■ Required work:
Go through the data and count the lines holding the string "assert". Write only the number.
··· Extracted entries
(** ** A handshake is started *)
Definition addHs (w : relayHandshakeWork) (r : relayManager) : relayManager :=
  mkRelayManager (serversByNodeKey r) (alByEp r) (alByKeys r) (put2 (hwEp w) (hwDisco w) w (hsByEp r)) (<[(hwDisco w, hwVNI w) := w]> (hsByVNI r))
    (awaiting r) (hsByAddr r) (handshakeGen w) (allocGeneration r) (hasPeerRelayServers r).
Definition idle (r : relayManager) (ep : positive) (se : ServerEndpoint) : Prop :=
  get2 (hsByEp r) ep (ServerDisco se) = None ∧ hsByVNI r !! (ServerDisco se, VNI se) = None.
Lemma add_active w r x : idle r (hwEp w) (hwSe w) → activeH (addHs w r) x ↔ activeH r x ∨ x = w.
Proof.
  intros [H1 _]. unfold activeH. cbn. rewrite get2_put2. case_decide as E.
  - destruct E as [E1 E2]. rewrite <- E1, <- E2. unfold hwDisco in *. rewrite H1. split; [intros [= ->]; by right|by intros [?| ->]].
  - split; [by left|]. intros [?| ->]; [done|]. by destruct E.
Qed.
Lemma add_indexed w r : Indexed r → idle r (hwEp w) (hwSe w) → Indexed (addHs w r).
Proof.
  intros [F1 F2 F3 I1 I2 I3 I4 I5 I6 I7 I8] Hw. split; cbn; try done.
  - by apply full_put2.
  - intros ep d x. rewrite get2_put2. destruct (decide (_ ∧ _)) as [[<- <-]|]; [by intros [= ->]|apply I1].
  - intros k x. rewrite (add_active w r x Hw), lookup_insert_Some, I2. split.
    + intros [[<- <-]|(Hne & Hx & ->)]; split; auto.
    + intros [[Hx| ->] ->]; [|by left]. right. split_and!; [|done|done]. intros E. destruct Hw as [_ Hw]. assert (hsByVNI r !! (hwDisco x, hwVNI x) = Some x) as Hx' by by apply I2.
      rewrite <- E in Hx'. unfold hwDisco, hwVNI in Hx'. congruence.
  - intros apv x Hx. destruct (I3 _ _ Hx) as (? & ? & ?). split_and!; [done| |done]. apply add_active; auto.
Qed.
Lemma startHandshake_inv e s : Inv s → idle (mgr s) (wEp (neWlb e)) (neSe e) → let s' := startHandshake e s in
  Inv s' ∧ alByEp (mgr s') = alByEp (mgr s) ∧ alByKeys (mgr s') = alByKeys (mgr s) ∧ alThreads s' = alThreads s ∧ (CalmH s → CalmH s').
Proof.
  intros [[HI [T1 T2 T3 T4] [L1 L2 L3 L4]] [K1 K2]] Hid s'. set (w := mkHsWork (nextWork s) (neWlb e) (neSe e) (neServer e) (nextGeneration (handshakeGeneration (mgr s)))). set (th := mkHsThread w false HsStart None).
  assert (mgr s' = addHs w (mgr s)) as Em by done. assert (hsThreads s' = <[nextWork s := th]> (hsThreads s)) as Eh by done. assert (nextWork s' = Pos.succ (nextWork s)) as En by done.
  assert (alThreads s' = alThreads s) as Ea by done. assert (rlog s' = rlog s ∧ clock s' = clock s ∧ discoInfoByServerDisco s' = discoInfoByServerDisco s) as (El & Ec & Ed) by done. clearbody s'.
  change (idle (mgr s) (hwEp w) (hwSe w)) in Hid. assert (hsThreads s !! nextWork s = None) as Hfresh.
  { destruct (hsThreads s !! nextWork s) as [th0|] eqn:E; [|done]. destruct (T1 _ _ E) as (_ & ? & _). lia. }
  assert (∀ id th0, hsThreads s !! id = Some th0 → activeH (addHs w (mgr s)) (htWork th0) ↔ activeH (mgr s) (htWork th0)) as HA.
  { intros id th0 H0. rewrite add_active by done. split; [|by left]. intros [?|E]; [done|]. destruct (T1 _ _ H0) as (Eid & _). rewrite E in Eid. cbn in Eid. congruence. }
  assert (∀ id th0, <[nextWork s := th]> (hsThreads s) !! id = Some th0 → (id = nextWork s ∧ th0 = th) ∨ hsThreads s !! id = Some th0) as HL.
  { intros id th0 [[<- <-]|[_ ?]]%lookup_insert_Some; auto. }
  assert (∀ id th0, hsThreads s !! id = Some th0 → <[nextWork s := th]> (hsThreads s) !! id = Some th0) as HR.
  { intros id th0 H0. rewrite lookup_insert_ne; [done|]. intros <-. congruence. }
  split_and!; rewrite ?Em; try done; [split; [split; [by rewrite Em; apply add_indexed| |]|]|].
  - split; rewrite ?Em, ?Eh, ?Ea, ?En.
    + intros id th0 [[-> ->]|H0]%HL.
      * split_and!; [done|lia|]. split; cbn; [intros d [?|[?|?]]; done|intros _; split; [apply add_active; auto|done]|by left].
      * destruct (T1 _ _ H0) as (? & ? & [O1 O2 O3]). split_and!; [done|lia|]. split; [done|by rewrite (HA id)|by rewrite (HA id)].
    + intros id th0 H0. destruct (T2 _ _ H0) as (? & ? & ?). split_and!; [done|lia|by apply (alOk_ext (mgr s))].
    + intros x [Hx| ->]%add_active; [|exists th; cbn; by rewrite lookup_insert_eq|done]. destruct (T3 _ Hx) as (th0 & ? & ?). eauto.
    + apply T4.
  - split; rewrite ?Em, ?Eh, ?El, ?Ec; [|done| |done].
    + intros id th0 [[-> ->]|H0]%HL; [|by eapply L1]. split; cbn; [done|]. intros d [?|[?|?]]; done.
    + intros x q Hx. destruct (L3 _ _ Hx) as (Hn & th0 & H0 & E0). split; [|by eauto]. rewrite <- E0. rewrite (HA _ _ H0). by rewrite E0.
  - split; rewrite ?Ed, ?Eh; [done|]. intros d id. rewrite K2. split; intros (th0 & H0 & ?); [eauto|].
    apply HL in H0 as [[-> ->]|H0]; [naive_solver|eauto].
  - intros HC id th0. rewrite Em, Eh. intros [[-> ->]|H0]%HL; [done|]. rewrite (HA _ _ H0). by apply (HC id).
Qed.
Lemma handleNew_inv e s : Inv s → Calm s → ∃ s', handleNewServerEndpointRunLoop e s = Ok s' ∧ Inv s' ∧ Calm s' ∧
  alByEp (mgr s') = alByEp (mgr s) ∧ alByKeys (mgr s') = alByKeys (mgr s) ∧ alThreads s' = alThreads s.
Proof.
  intros HI [C1 C2]. assert (∀ s', Inv s' → Fewer s s' → Inv s' ∧ Calm s' ∧ alByEp (mgr s') = alByEp (mgr s) ∧ alByKeys (mgr s') = alByKeys (mgr s) ∧ alThreads s' = alThreads s) as HF.
  { intros s' HI' [F1 F2 F3 F4 F5]. split_and!; [done| |done|done|done]. split; [by apply F5|]. unfold CalmA, activeA. rewrite F2, F4. apply C2. }
  unfold handleNewServerEndpointRunLoop. set (se := neSe e). set (wlb := neWlb e).
  destruct (dropOlder_inv s (hsByVNI (mgr s) !! (ServerDisco se, VNI se)) (LamportID se) HI) as (b1 & s1 & -> & H1 & W1 & N1).
  { intros w Hw. by apply (ix_vni _ (co_ix _ (proj1 HI))) in Hw as [? _]. }
  cbn [mbind res_bind]. destruct b1; cbn [negb]; [|exists s1; split; [done|by apply HF]].
  destruct (dropOlder_inv s1 (get2 (hsByEp (mgr s1)) (wEp wlb) (ServerDisco se)) (LamportID se) H1) as (b2 & s2 & -> & H2 & W2 & N2).
  { intros w Hw. destruct (ix_ep _ (co_ix _ (proj1 H1)) _ _ _ Hw) as [E1 E2]. unfold activeH. by rewrite <- E1, <- E2. }
  cbn [mbind res_bind]. pose proof (fewer_trans _ _ _ W1 W2) as W. destruct b2; cbn [negb]; [|exists s2; split; [done|by apply HF]].
  assert (idle (mgr s2) (wEp wlb) se) as Hidle.
  { split.
    - destruct (get2 (hsByEp (mgr s2)) (wEp wlb) (ServerDisco se)) as [x|] eqn:E; [|done]. pose proof (ix_ep _ (co_ix _ (proj1 H2)) _ _ _ E) as [E1 E2].
      rewrite E1, E2 in E. pose proof (fe_h _ _ W2 _ E) as Hx. unfold activeH in Hx. rewrite <- E1, <- E2 in Hx. by destruct (N2 eq_refl _ Hx).
    - destruct (hsByVNI (mgr s2) !! (ServerDisco se, VNI se)) as [x|] eqn:E; [|done]. apply (ix_vni _ (co_ix _ (proj1 H2))) in E as [Hx Ek].
      apply (fe_h _ _ W2) in Hx as Hx1. apply (fe_h _ _ W1) in Hx1 as Hx0. destruct (N1 eq_refl x); [|done]. apply (ix_vni _ (co_ix _ (proj1 HI))). done. }
  set (s3 := if candIsValid (neServer e) then _ else _). assert (Inv s3 ∧ Fewer s s3 ∧ mgr s3 = mgr s2) as (H3 & W3 & E3).
  { subst s3. destruct (candIsValid _); [|done]. split_and!; [|by destruct W; split|done]. destruct H2 as [HC HK]. split; [apply core_logged; [done|by repeat constructor]|by apply (cached_ext s2)]. }
  destruct (_ && lastBestIsTrusted _); [exists s3; split; [done|by apply HF]|]. eexists. split; [done|]. rewrite <- E3 in Hidle.
  destruct (startHandshake_inv e s3 H3 Hidle) as (HI' & A1 & A2 & A3 & A4). destruct W3 as [F1 F2 F3 F4 F5]. split_and!; [done| |congruence..].
  split; [by apply A4, F5|]. unfold activeA. rewrite A1, A3, F2, F4. apply C2.
Qed.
······
■ Response for this exercise:
10